>>

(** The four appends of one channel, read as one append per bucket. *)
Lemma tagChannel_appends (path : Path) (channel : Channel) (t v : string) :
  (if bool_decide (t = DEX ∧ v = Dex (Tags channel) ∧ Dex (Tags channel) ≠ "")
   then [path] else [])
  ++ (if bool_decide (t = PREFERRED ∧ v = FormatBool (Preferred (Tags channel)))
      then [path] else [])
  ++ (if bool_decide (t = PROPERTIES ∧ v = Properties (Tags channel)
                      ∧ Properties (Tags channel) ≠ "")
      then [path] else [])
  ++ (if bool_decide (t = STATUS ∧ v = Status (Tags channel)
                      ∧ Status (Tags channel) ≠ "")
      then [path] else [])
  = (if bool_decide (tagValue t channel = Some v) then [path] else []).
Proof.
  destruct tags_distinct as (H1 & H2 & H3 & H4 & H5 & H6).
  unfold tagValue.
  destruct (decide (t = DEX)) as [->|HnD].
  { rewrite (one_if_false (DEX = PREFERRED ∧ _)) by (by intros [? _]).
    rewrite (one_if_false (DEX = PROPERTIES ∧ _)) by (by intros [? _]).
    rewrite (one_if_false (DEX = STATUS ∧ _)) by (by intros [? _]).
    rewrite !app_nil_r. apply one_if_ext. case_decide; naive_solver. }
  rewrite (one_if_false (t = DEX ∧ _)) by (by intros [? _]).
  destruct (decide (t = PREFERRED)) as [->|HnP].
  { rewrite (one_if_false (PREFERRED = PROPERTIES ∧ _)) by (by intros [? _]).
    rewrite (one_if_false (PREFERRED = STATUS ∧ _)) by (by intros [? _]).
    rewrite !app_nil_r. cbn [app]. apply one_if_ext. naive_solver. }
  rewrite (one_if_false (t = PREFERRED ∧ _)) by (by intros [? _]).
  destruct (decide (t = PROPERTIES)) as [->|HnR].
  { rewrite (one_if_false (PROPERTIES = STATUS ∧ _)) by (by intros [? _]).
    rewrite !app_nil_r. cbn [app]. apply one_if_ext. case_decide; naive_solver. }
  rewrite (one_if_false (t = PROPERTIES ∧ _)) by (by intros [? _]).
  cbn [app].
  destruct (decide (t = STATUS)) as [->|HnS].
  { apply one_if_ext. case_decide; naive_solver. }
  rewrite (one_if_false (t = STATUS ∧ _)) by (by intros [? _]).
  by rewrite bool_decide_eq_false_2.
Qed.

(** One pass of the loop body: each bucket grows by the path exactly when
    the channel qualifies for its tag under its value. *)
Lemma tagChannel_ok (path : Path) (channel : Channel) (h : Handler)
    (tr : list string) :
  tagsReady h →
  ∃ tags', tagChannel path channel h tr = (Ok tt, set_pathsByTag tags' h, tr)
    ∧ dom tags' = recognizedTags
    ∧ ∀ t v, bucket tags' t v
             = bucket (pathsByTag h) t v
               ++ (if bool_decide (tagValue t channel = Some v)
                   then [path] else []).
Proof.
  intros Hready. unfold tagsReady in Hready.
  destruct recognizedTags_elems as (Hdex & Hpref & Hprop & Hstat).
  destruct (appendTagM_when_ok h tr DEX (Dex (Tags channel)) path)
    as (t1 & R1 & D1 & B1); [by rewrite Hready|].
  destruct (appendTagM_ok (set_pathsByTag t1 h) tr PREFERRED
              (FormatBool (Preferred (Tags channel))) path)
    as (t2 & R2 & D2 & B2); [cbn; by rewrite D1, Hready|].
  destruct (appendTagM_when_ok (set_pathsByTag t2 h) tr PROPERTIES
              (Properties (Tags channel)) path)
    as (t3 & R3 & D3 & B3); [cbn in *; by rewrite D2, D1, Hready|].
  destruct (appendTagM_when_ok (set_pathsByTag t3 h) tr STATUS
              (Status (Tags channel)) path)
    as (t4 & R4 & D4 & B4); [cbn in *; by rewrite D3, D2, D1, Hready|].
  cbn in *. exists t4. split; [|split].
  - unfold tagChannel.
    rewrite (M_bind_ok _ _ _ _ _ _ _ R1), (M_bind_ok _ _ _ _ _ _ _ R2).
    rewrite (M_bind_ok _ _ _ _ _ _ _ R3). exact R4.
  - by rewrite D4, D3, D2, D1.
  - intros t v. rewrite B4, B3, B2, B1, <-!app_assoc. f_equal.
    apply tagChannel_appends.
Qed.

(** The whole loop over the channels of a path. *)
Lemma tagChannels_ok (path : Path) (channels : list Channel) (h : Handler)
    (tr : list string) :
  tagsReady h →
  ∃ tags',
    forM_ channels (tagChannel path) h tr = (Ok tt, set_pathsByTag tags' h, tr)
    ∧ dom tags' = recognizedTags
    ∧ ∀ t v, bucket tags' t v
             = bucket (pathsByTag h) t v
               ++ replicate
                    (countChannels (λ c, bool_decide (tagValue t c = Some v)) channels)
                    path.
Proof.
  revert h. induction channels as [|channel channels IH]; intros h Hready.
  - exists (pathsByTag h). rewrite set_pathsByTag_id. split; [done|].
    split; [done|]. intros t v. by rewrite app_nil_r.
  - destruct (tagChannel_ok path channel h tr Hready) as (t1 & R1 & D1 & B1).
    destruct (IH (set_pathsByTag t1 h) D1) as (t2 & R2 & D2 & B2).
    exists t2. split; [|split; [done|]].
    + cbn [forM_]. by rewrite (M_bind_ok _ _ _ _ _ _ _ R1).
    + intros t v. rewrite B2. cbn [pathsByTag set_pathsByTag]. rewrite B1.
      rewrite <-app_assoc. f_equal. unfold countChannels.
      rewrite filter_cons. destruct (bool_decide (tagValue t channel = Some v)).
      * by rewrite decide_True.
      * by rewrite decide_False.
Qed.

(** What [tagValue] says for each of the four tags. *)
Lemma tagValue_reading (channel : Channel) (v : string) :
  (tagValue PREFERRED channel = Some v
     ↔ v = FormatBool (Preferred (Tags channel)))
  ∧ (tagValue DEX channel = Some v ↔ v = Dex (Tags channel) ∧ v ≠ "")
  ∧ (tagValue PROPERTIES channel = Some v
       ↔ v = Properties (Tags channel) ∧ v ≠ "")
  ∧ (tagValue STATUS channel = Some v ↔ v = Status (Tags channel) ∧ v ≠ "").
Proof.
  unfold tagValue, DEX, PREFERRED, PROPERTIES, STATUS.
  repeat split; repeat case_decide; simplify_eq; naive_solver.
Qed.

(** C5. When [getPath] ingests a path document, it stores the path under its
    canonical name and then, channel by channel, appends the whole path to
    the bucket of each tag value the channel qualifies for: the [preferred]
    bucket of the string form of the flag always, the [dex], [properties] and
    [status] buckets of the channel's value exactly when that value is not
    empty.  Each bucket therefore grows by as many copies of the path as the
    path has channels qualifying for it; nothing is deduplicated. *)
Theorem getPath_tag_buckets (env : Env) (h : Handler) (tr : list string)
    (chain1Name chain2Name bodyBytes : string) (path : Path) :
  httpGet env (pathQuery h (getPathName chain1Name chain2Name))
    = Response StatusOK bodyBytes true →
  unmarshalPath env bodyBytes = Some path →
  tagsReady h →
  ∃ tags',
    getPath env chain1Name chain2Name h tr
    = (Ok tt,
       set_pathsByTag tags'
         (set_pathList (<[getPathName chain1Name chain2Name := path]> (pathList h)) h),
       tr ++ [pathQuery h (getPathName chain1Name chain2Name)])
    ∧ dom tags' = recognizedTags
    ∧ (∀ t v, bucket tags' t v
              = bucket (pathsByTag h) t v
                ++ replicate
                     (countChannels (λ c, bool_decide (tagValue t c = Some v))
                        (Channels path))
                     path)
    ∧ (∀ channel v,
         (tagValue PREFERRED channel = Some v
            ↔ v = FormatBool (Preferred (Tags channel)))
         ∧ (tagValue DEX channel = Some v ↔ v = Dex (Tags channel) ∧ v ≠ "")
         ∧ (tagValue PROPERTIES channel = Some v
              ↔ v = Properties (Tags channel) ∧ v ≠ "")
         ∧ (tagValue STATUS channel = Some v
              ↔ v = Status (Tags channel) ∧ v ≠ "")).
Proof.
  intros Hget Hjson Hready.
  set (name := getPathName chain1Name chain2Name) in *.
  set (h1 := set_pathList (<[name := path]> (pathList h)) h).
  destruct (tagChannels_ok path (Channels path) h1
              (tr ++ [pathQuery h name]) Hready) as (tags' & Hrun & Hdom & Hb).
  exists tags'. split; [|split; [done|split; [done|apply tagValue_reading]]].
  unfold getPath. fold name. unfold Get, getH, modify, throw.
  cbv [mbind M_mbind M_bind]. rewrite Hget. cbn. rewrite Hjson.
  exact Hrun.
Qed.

<<

▶ _WORK REQUEST_
Output the lines above exactly, but only those between the line holding "Lemma tagChannel_ok (path" and the line holding "destruct recognizedTags_elems as", inclusive.

▶ _RESULT OF THIS EXERCISE_
Lemma tagChannel_ok (path : Path) (channel : Channel) (h : Handler)
    (tr : list string) :
  tagsReady h →
  ∃ tags', tagChannel path channel h tr = (Ok tt, set_pathsByTag tags' h, tr)
    ∧ dom tags' = recognizedTags
    ∧ ∀ t v, bucket tags' t v
             = bucket (pathsByTag h) t v
               ++ (if bool_decide (tagValue t channel = Some v)
                   then [path] else []).
Proof.
  intros Hready. unfold tagsReady in Hready.
  destruct recognizedTags_elems as (Hdex & Hpref & Hprop & Hstat).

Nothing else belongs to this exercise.